Books

A review of The History of White People

Have you ever wondered why there are so many terms for white people? Caucasian is often the designation on the census form. Anglo-Saxon has been attached to white and Protestant to give us the acronym WASP. Nazis and skinheads refer to whites as Aryans. Have you ever been curious about how certain groups, such as Irish, Jewish and Italian immigrants, have been accepted into the race of white Americans over time? Nell Irvin Painter's The History of White People is an amazing work by one of the nation's finest historians. Weaving her way along from the ancient Greeks to the human genome project, Painter shows how whiteness has been a confusing racial category and how intellectuals have painstakingly defined an imaginary white race (or races).

Painter finds that in the time of the Greeks and Romans, skin color had little useful meaning. Europeans were not the world's dominant power, and many Europeans were enslaved. They were laborers who could be bought and bartered, raped and ripped off. (Britain's most famous slave was Succat, better known as Patrick, who became the patron saint of Ireland.) It is within this history of white slavery that Painter finds the first claims of the supremacy of whiteness—in the sex trade. Enslaved eastern European women became symbols of beauty. By 1864, America's own P. T. Barnum asked his European agent to locate a "beautiful Circassian girl" to exhibit "the purest example of the white race." The profound irony of the emergence of whiteness is that it was packaged in the beauty of a slave.

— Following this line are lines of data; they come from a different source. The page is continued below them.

(** The entries of a map built from nothing: a key is recorded with the
    position of its first occurrence, and with no other. *)
Lemma buildFrom_entry_iff ks k j :
  In (k, j) (buildFrom ks 0 [])
  <-> nth_error ks j = Some (Some k)
      /\ forall j', j' < j -> nth_error ks j' <> Some (Some k).
Proof.
  split.
  - intros Hin. pose proof (buildFrom_entry ks 0 [] k j Hin) as [[]|[_ Hn]].
    rewrite Nat.sub_0_r in Hn. split; [exact Hn|].
    intros j' Hlt Hj'.
    destruct (nth_error_split ks j' Hj') as (l1 & l2 & -> & Hlen).
    rewrite buildFrom_app in Hin. cbn [buildFrom] in Hin.
    apply buildFrom_keeps_present in Hin; [|apply addOpt_has; now right].
    change (addOpt (Some k) (0 + List.length l1) (buildFrom l1 0 []))
      with (buildFrom [Some k] (0 + List.length l1) (buildFrom l1 0 [])) in Hin.
    rewrite <- buildFrom_app in Hin.
    apply buildFrom_index_bound in Hin. destruct Hin as [[]|Hin].
    rewrite length_app in Hin. simpl in Hin. lia.
  - intros [Hn Hfirst].
    apply (buildFrom_first ks 0 [] k j Hn Hfirst). reflexivity.
Qed.

Lemma get_iff_In {V} (m : JsMap.t V) k (v : V) :
  NoDup (map fst m) -> (JsMap.get m k = Some v <-> In (k, v) m).
Proof. intros Hnd. split; [apply get_In | now apply get_NoDup]. Qed.
End FirstOccurrence.

Section MapsRecord.
Implicit Types (rows : table) (header : row) (k h : string).

Lemma nth_rowKey_iff rows j k :
  nth_error (map rowKey rows) j = Some (Some k)
  <-> k <> "" /\ exists r, nth_error rows j = Some r /\ primaryKey r = k.
Proof.
  rewrite nth_error_map. split.
  - destruct (nth_error rows j) as [r|]; [|discriminate]. simpl.
    intros [= Hk]. split.
    + apply rowKey_not_empty in Hk as Hne.
      apply rowKey_primaryKey in Hk. congruence.
    + exists r. split; [reflexivity | now apply rowKey_primaryKey].
  - intros (Hne & r & -> & Hk). simpl. f_equal. now apply rowKey_Some.
Qed.

Lemma nth_headerKey_iff header j h :
  nth_error (map headerKey header) j = Some (Some h)
  <-> exists v, nth_error header j = Some v /\ normalizeValue (Some v) = h.
Proof.
  rewrite nth_error_map. unfold headerKey. split.
  - destruct (nth_error header j) as [v|]; [|discriminate]. simpl.
    intros [= Hh]. eauto.
  - intros (v & -> & <-). reflexivity.
Qed.

Lemma buildRowMap_NoDup rows : NoDup (map fst (buildRowMap rows)).
Proof.
  unfold buildRowMap. rewrite forEach_addKey. apply buildFrom_NoDup.
  constructor.
Qed.
End MapsRecord.

Lemma buildRowMap_get_iff (rows : table) (k : string) (i : nat) :
  JsMap.get (buildRowMap rows) k = Some i
  <-> k <> ""
      /\ (exists r, nth_error rows i = Some r /\ primaryKey r = k)
      /\ (forall j r', j < i -> nth_error rows j = Some r' ->
                       primaryKey r' <> k).
Proof.
  rewrite (get_iff_In _ _ _ (buildRowMap_NoDup rows)).
  unfold buildRowMap. rewrite forEach_addKey, buildFrom_entry_iff.
  rewrite nth_rowKey_iff. split.
  - intros ((Hne & Hr) & Hfirst). repeat split; try assumption.
    intros j r' Hlt Hr' Hk. apply (Hfirst j Hlt).
    apply nth_rowKey_iff. eauto.
  - intros (Hne & Hr & Hfirst). repeat split; try assumption.
    intros j Hlt Hj. apply nth_rowKey_iff in Hj.
    destruct Hj as (_ & r' & Hr' & Hk). exact (Hfirst j r' Hlt Hr' Hk).
Qed.

(** X1.  Looking a key up in the map built over the data rows yields the
    index of the first data row whose normalized first cell is that key;
    the empty key is never found, and neither is a key no row carries. *)
Theorem buildRowMap_first_occurrence (rows : table) (k : string) (i : nat) :
  JsMap.get (buildRowMap rows) k = Some i
  <-> k <> ""
      /\ (exists r, nth_error rows i = Some r /\ primaryKey r = k)
      /\ (forall j r', j < i -> nth_error rows j = Some r' ->
                       primaryKey r' <> k).
Proof. apply buildRowMap_get_iff. Qed.

Lemma buildRowMap_first_occurrence_witness :
  JsMap.get (buildRowMap [[VStr ""; VStr "x"]; [VStr " b "]; [VStr "a"];
                          [VStr "b"; VStr "y"]]) "b" = Some 1.
Proof.
  apply (proj2 (buildRowMap_first_occurrence
                  [[VStr ""; VStr "x"]; [VStr " b "]; [VStr "a"];
                   [VStr "b"; VStr "y"]] "b" 1)).
  split; [discriminate|]. split.
  - exists [VStr " b "]. split; reflexivity.
  - intros [|j] r' Hlt Hr'; [|lia]. injection Hr' as <-.
    vm_compute. discriminate.
Defined.

Lemma headerMap_get_iff (header : row) (h : string) (j : nat) :
  JsMap.get (forEach header addHeader 0 JsMap.empty) h = Some j
  <-> (exists v, nth_error header j = Some v /\ normalizeValue (Some v) = h)
      /\ (forall j' v', j' < j -> nth_error header j' = Some v' ->
                        normalizeValue (Some v') <> h).
Proof.
  rewrite forEach_addHeader.
  rewrite get_iff_In by (apply buildFrom_NoDup; constructor).
  rewrite buildFrom_entry_iff, nth_headerKey_iff. split.
  - intros (Hv & Hfirst). split; [assumption|].
    intros j' v' Hlt Hv' Hh. apply (Hfirst j' Hlt).
    apply nth_headerKey_iff. eauto.
  - intros (Hv & Hfirst). split; [assumption|].
    intros j' Hlt Hj'. apply nth_headerKey_iff in Hj'.
    destruct Hj' as (v' & Hv' & Hh). exact (Hfirst j' v' Hlt Hv' Hh).
Qed.

(** X2.  Building a header map fails on [undefined] and on nothing else;
    over a header row it records, for each normalized header text, the
    index of the first column that has it, blank texts included. *)
Theorem buildColMap_first_occurrence (header : row) :
  buildColMap None = Throw TypeError
  /\ exists m,
       buildColMap (Some header) = Ok m
       /\ forall h j,
            JsMap.get m h = Some j
            <-> (exists v, nth_error header j = Some v
                           /\ normalizeValue (Some v) = h)
                /\ (forall j' v', j' < j -> nth_error header j' = Some v' ->
                                  normalizeValue (Some v') <> h).
Proof.
  split; [reflexivity|]. eexists. split; [reflexivity|].
  apply headerMap_get_iff.
Qed.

During the 18th and 19th centuries, a host of intellectuals, novelists and artists gave the names Caucasian and Anglo-Saxon to whites. European scholars such as Johann Joachim Winckelmann and Johann Friedrich Blumenbach identified Caucasian people as white and beautiful. Caucasia is a mountainous area just north of Turkey. For some of these race scientists, Caucasia extended into northern Africa and India. But all of them agreed that the Caucasians were at the top of the human pyramid.